Apoio e alterações legislativas
Especialistas classificam esses ataques como "overkill", o uso de força excessiva e desproporcional que vai "mais do que matar", deixando marcas perpétuas. Organizações civis oferecem assistência especializada, cirurgias reparadoras e apoio psicossocial. Em São Paulo, o Instituto Um Novo Olhar, fundado pela médica Carla Góes, coordena uma rede de voluntários para tratamentos de reconstrução facial e outros suportes. A iniciativa tem parceria com o Hospital das Clínicas de São Paulo, que abriga o primeiro ambulatório de psiquiatria para mulheres e seus filhos. O serviço atendeu Cristiane Gomes, vítima de um tiro no rosto pelo ex-marido há oito anos. Após a recuperação, ela usa as redes sociais para conscientizar outras mulheres. O ex-marido de Christiane cumpre pena por tentativa de feminicídio.

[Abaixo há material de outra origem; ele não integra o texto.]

(** Tokens that stay as they are: immediate ones, literals, line breaks. *)
Definition protected_terminal (skipExtras : gmap Z bool) (p : TerminalPattern) : bool :=
  Immediate p
  || match string_value (tpRule p) with Some _ => true | None => false end
  || (negb (sym_in skipExtras (SymbolID p)) && isLineBreakOnlyRule (tpRule p)).

(** How many runes lead from the start to each accepted symbol. *)
Fixpoint count_targets (dfa : list dfaState) (ts : list dfaTransition) (counts : gmap Z Z) (total : Z)
  : go (gmap Z Z * Z) :=
  match ts with
  | [] => Ret (counts, total)
  | t :: ts =>
    target ← index dfa (dnext t);
    if (0 <? daccept target) && negb (dskip target) then
      let n := i32 (dhi t - dlo t + 1) in
      count_targets dfa ts (<[daccept target := default 0 (counts !! daccept target) + n]> counts) (total + n)
    else count_targets dfa ts counts total
  end.

(** All runes of a range start an extra. *)
Fixpoint all_extras (n : nat) (chars : list runeRange) (r : Z) : bool :=
  match n with
  | O => true
  | S n => has_rune chars r && all_extras n chars (r + 1)
  end.

Section redirect.
Context (chars : list runeRange) (protected : gmap Z bool) (counts : gmap Z Z) (total skipSymID : Z).

(** Whether a transition on extras goes to a skip state instead of [target]. *)
Definition redirects (target : dfaState) : bool :=
  (0 <? daccept target) && negb (dskip target)
  && negb (sym_in protected (daccept target))
  && (default 0 (counts !! daccept target) * 2 <? total).

(** The loop over the transitions of the start state: those settled, and the
    states with the ones added.  The start state is no target, so its own
    transitions are never copied while they change. *)
Fixpoint redirect_loop (ts : list dfaTransition) (dfa : list dfaState)
  : go (list dfaTransition * list dfaState) :=
  match ts with
  | [] => Ret ([], dfa)
  | t :: ts =>
    if negb (all_extras (Z.to_nat (dhi t - dlo t + 1)) chars (dlo t)) then
      '(ts, dfa) ← redirect_loop ts dfa; Ret (t :: ts, dfa)
    else
      target ← index dfa (dnext t);
      if redirects target then
        '(ts, dfa') ← redirect_loop ts (dfa ++ [mkDfaState (dtransitions target) skipSymID 2000 true]);
        Ret (mkDfaTransition (dlo t) (dhi t) (len dfa) :: ts, dfa')
      else
        '(ts, dfa) ← redirect_loop ts dfa; Ret (t :: ts, dfa)
  end.
End redirect.

Definition fixExtrasOverrideConflicts (dfa : list dfaState) (patterns : list TerminalPattern)
    (skipExtras : gmap Z bool) : go (list dfaState) :=
  match dfa with
  | [] => Ret dfa
  | start :: _ =>
    '(skipSymID, chars) ← extras_first skipExtras patterns 0 [];
    if (skipSymID =? 0) || bool_decide (chars = []) then Ret dfa else
    '(counts, total) ← count_targets dfa (dtransitions start) ∅ 0;
    if total =? 0 then Ret dfa else
    '(ts, dfa) ← redirect_loop chars (symbols_of (protected_terminal skipExtras) patterns)
      counts total skipSymID (dtransitions start) dfa;
    match dfa with
    | d :: dfa => Ret (mkDfaState ts (daccept d) (dacceptPriority d) (dskip d) :: dfa)
    | [] => Ret []
    end
  end.

(** ** Operators that start a line comment *)

(** The literals by symbol, the last one of a symbol counting. *)
Definition string_literals (patterns : list TerminalPattern) : gmap Z (list Z) :=
  foldl (λ m p, match stringRuleValue (tpRule p) with
                | Some v => if bool_decide (v ≠ []) then <[SymbolID p := v]> m else m
                | None => m
                end) ∅ patterns.

Definition stringOperatorsWithLineCommentPrefix (patterns : list TerminalPattern) : gmap Z (list Z) :=
  filter (λ '(sym, lit), existsb (λ p,
    negb (SymbolID p =? sym) && isLineCommentPatternWithPrefix (tpRule p) lit) patterns = true)
    (string_literals patterns).

Fixpoint state_after (dfa : list dfaState) (state : Z) (rs : list Z) : Z :=
  match rs with
  | [] => state
  | ch :: rs =>
    match zget dfa state with
    | None => -1
    | Some d =>
      match head (filter (λ t, dlo t ≤ ch ≤ dhi t) (dtransitions d)) with
      | Some t => if dnext t <? 0 then -1 else state_after dfa (dnext t) rs
      | None => -1
      end
    end
  end.

Definition dfaStateAfterLiteral (dfa : list dfaState) (lit : list Z) : Z := state_after dfa 0 (runes_of lit).

Fixpoint protect_loop (protected : list (Z * list Z)) (dfa : list dfaState) : go (list dfaState) :=
  match protected with
  | [] => Ret dfa
  | (sym, lit) :: protected =>
    let state := dfaStateAfterLiteral dfa lit in
    if state <? 0 then protect_loop protected dfa else
    dfa ← store dfa state (mkDfaState [] sym 0 false);
    protect_loop protected dfa
  end.

Definition protectStringOperatorsFromLineComments (dfa : list dfaState) (patterns : list TerminalPattern)
  : go (list dfaState) :=
  match dfa with
  | [] => Ret dfa
  | _ => protect_loop (range_order (map_to_list (stringOperatorsWithLineCommentPrefix patterns))) dfa
  end.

No âmbito legislativo, a Comissão de Defesa dos Direitos da Mulher na Câmara dos Deputados aprovou um projeto de lei que endurece penas para agressores que causem lesões, mutilações ou traumas no rosto, pescoço ou partes íntimas de mulheres. A proposta agora aguarda análise na Comissão de Constituição e Justiça (CCJ) antes de avançar para votação no plenário e tramitação no Senado Federal.
Perspectivas internacionais
A gravidade dos ataques ao rosto e com substâncias químicas motiva legislações e projetos de apoio globalmente. Na Colômbia, o ataque com ácido contra Natalia Ponce de Leon impulsionou uma lei específica. Na Inglaterra, a modelo Katie Piper, vítima de um ataque com ácido, fundou uma instituição para ajudar sobreviventes. Na Índia, um estabelecimento comercial em Agra contrata exclusivamente mulheres que sofreram ataques com ácido, promovendo inclusão social.
De volta aos estudos, Alana Anísio Rosa afirma que seu foco é o futuro profissional: "Eu continuo sendo a mesma pessoa com a mesma identidade. Tenho os mesmos objetivos. Só que meu rosto, por enquanto, enquanto não melhora, vai ser desse jeito. E mesmo se não melhorar cem por cento, eu estou confortável com quem eu sou. Eu sei que eu estou viva. Eu sei que eu não posso me deixar abater, assim, me abalar porque eu sei que seria o objetivo dele. O objetivo de que eu fosse invisibilizada. É o que eu não quero. Eu quero continuar sendo quem eu sempre fui. E, assim, confortável com quem eu sou", conclui a estudante.